* _YOUR INSTRUCTIONS_
Find the line that contains "collection ← lift". Then set down that line and all the lines after it, to the end of the records, exactly and with nothing added.

* _DATASET CONTENT_
(** The callback of [Object.entries(updates).reduce(...)], as far as it
    returns: what it leaves in the accumulator and in [multiRefUpdates], the
    array it pushes to, threaded next to the accumulator.  [reducer_call]
    below says when [new Date(value)] throws instead. *)
Definition reducer (st : object * list multiRefUpdate) (entry : string * value)
  : object * list multiRefUpdate :=
  let '(acc, multiRefUpdates) := st in
  let '(key, v) := entry in
  if startsWith key "date_" then
    let realKey := replace key "date_" EmptyString in
    (assign acc realKey (VDate v), multiRefUpdates)
  else if startsWith key "refs_" then
    let realKey := replace key "refs_" EmptyString in
    if Array_isArray v
    then (acc, multiRefUpdates ++ [ {| fieldName := realKey; ids := array_elements v |} ])
    else (acc, multiRefUpdates)
  else if startsWith key "safebool_" then
    let realKey := replace key "safebool_" EmptyString in
    (assign acc realKey (VBool (safebool v)), multiRefUpdates)
  else
    (assign acc key v, multiRefUpdates).

Definition reduce (entries : list (string * value)) : object * list multiRefUpdate :=
  foldl reducer (empty_object, []) entries.

(** The callback as it runs: for a [date_] key, [new Date(value)] is built
    first and may throw. *)
Definition reducer_call (st : object * list multiRefUpdate) (entry : string * value)
  : outcome (object * list multiRefUpdate) :=
  if startsWith entry.1 "date_" then
    match new_Date entry.2 with
    | Returns _ => Returns (reducer st entry)
    | Throws err => Throws err
    end
  else Returns (reducer st entry).

(** [Object.entries(updates).reduce(...)] as it runs: the first exception
    ends it. *)
Fixpoint reduce_call (entries : list (string * value))
    (st : object * list multiRefUpdate) : outcome (object * list multiRefUpdate) :=
  match entries with
  | [] => Returns st
  | entry :: rest =>
      match reducer_call st entry with
      | Returns st' => reduce_call rest st'
      | Throws err => Throws err
      end
  end.

(** [cleanedUpdates] and [multiRefUpdates] after the reduction. *)
Definition cleanedUpdates (updates : value) : object :=
  fst (reduce (Object_entries updates)).

Definition multiRefUpdates (updates : value) : list multiRefUpdate :=
  snd (reduce (Object_entries updates)).

(** [{ ...existingItem, ...cleanedUpdates }]: own properties, the updates
    winning. *)
Definition updatedItem (existingItem : gmap string value) (updates : value)
  : gmap string value :=
  props (cleanedUpdates updates) ∪ existingItem.

(** ** isPermitted *)

(** [isPermitted(headers)].  The copies of the function differ only in the
    name of the secret: ["make_connector"] in [uploadImageToItem.js],
    ["my_secret"] in [codeToUpdateAnyField]. *)
Definition isPermitted (P : platform) (secretName : string)
    (hs : gmap string string) : M bool :=
  try_catch
    (let authHeader := js_or (header hs "authorization") (header hs "auth") in
     sharedAuthKey ← call (GetSecret secretName) (fun h => getSecret P h secretName);
     mret (strict_eq authHeader (VStr sharedAuthKey)))
    (fun err =>
       console ErrorLevel "Error in authorization check:";;
       mret false).

Definition not_authorized : response := badRequest (body_error "Not authorized").

(** ** post_updateItemField ([codeToUpdateAnyField]) *)

(** [for (const ref of multiRefUpdates) await wixData.replaceReferences(...)] *)
Fixpoint replaceReferences_loop (P : platform) (collectionName itemId : value)
    (refs : list multiRefUpdate) : M unit :=
  match refs with
  | [] => mret tt
  | ref :: rest =>
      call (WixDataReplaceReferences collectionName (fieldName ref) itemId (ids ref))
           (fun h => wixData_replaceReferences P h collectionName (fieldName ref)
                       itemId (ids ref));;
      replaceReferences_loop P collectionName itemId rest
  end.

Definition missing_fields : exn :=
  Error "Missing required fields: collectionName, itemId, or updates".

Definition item_not_found (itemId collectionName : string) : exn :=
  Error ("Item with ID " +:+ itemId +:+ " not found in collection " +:+ collectionName).

Definition post_updateItemField (P : platform) (req : request) : M response :=
  permitted ← isPermitted P "my_secret" (headers req);
  if negb permitted then mret not_authorized
  else
    try_catch
      (body ← lift (body_json req);
       collectionName ← lift (property body "collectionName");
       itemId ← lift (property body "itemId");
       updates ← lift (property body "updates");
       if negb (truthy collectionName) || negb (truthy itemId) || negb (truthy updates)
       then throw missing_fields
       else
         existingItem ← call (WixDataGet collectionName itemId)
                             (fun h => wixData_get P h collectionName itemId);
         match existingItem with
         | None =>
             id ← lift (ToString_call itemId);
             collection ← lift (ToString_call collectionName);
             throw (item_not_found id collection)
         | Some existingItem =>
             reduced ← lift (reduce_call (Object_entries updates) (empty_object, []));
             let item := props (fst reduced) ∪ existingItem in
             call (WixDataUpdate collectionName item)
                  (fun h => wixData_update P h collectionName item);;
             replaceReferences_loop P collectionName itemId (snd reduced);;
             mret (ok body_success)
         end)
      (fun err =>
         console ErrorLevel "Error updating item:";;
         mret (badRequest (body_error (message err)))).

* _PROBLEM SOLUTION_
             collection ← lift (ToString_call collectionName);
             throw (item_not_found id collection)
         | Some existingItem =>
             reduced ← lift (reduce_call (Object_entries updates) (empty_object, []));
             let item := props (fst reduced) ∪ existingItem in
             call (WixDataUpdate collectionName item)
                  (fun h => wixData_update P h collectionName item);;
             replaceReferences_loop P collectionName itemId (snd reduced);;
             mret (ok body_success)
         end)
      (fun err =>
         console ErrorLevel "Error updating item:";;
         mret (badRequest (body_error (message err)))).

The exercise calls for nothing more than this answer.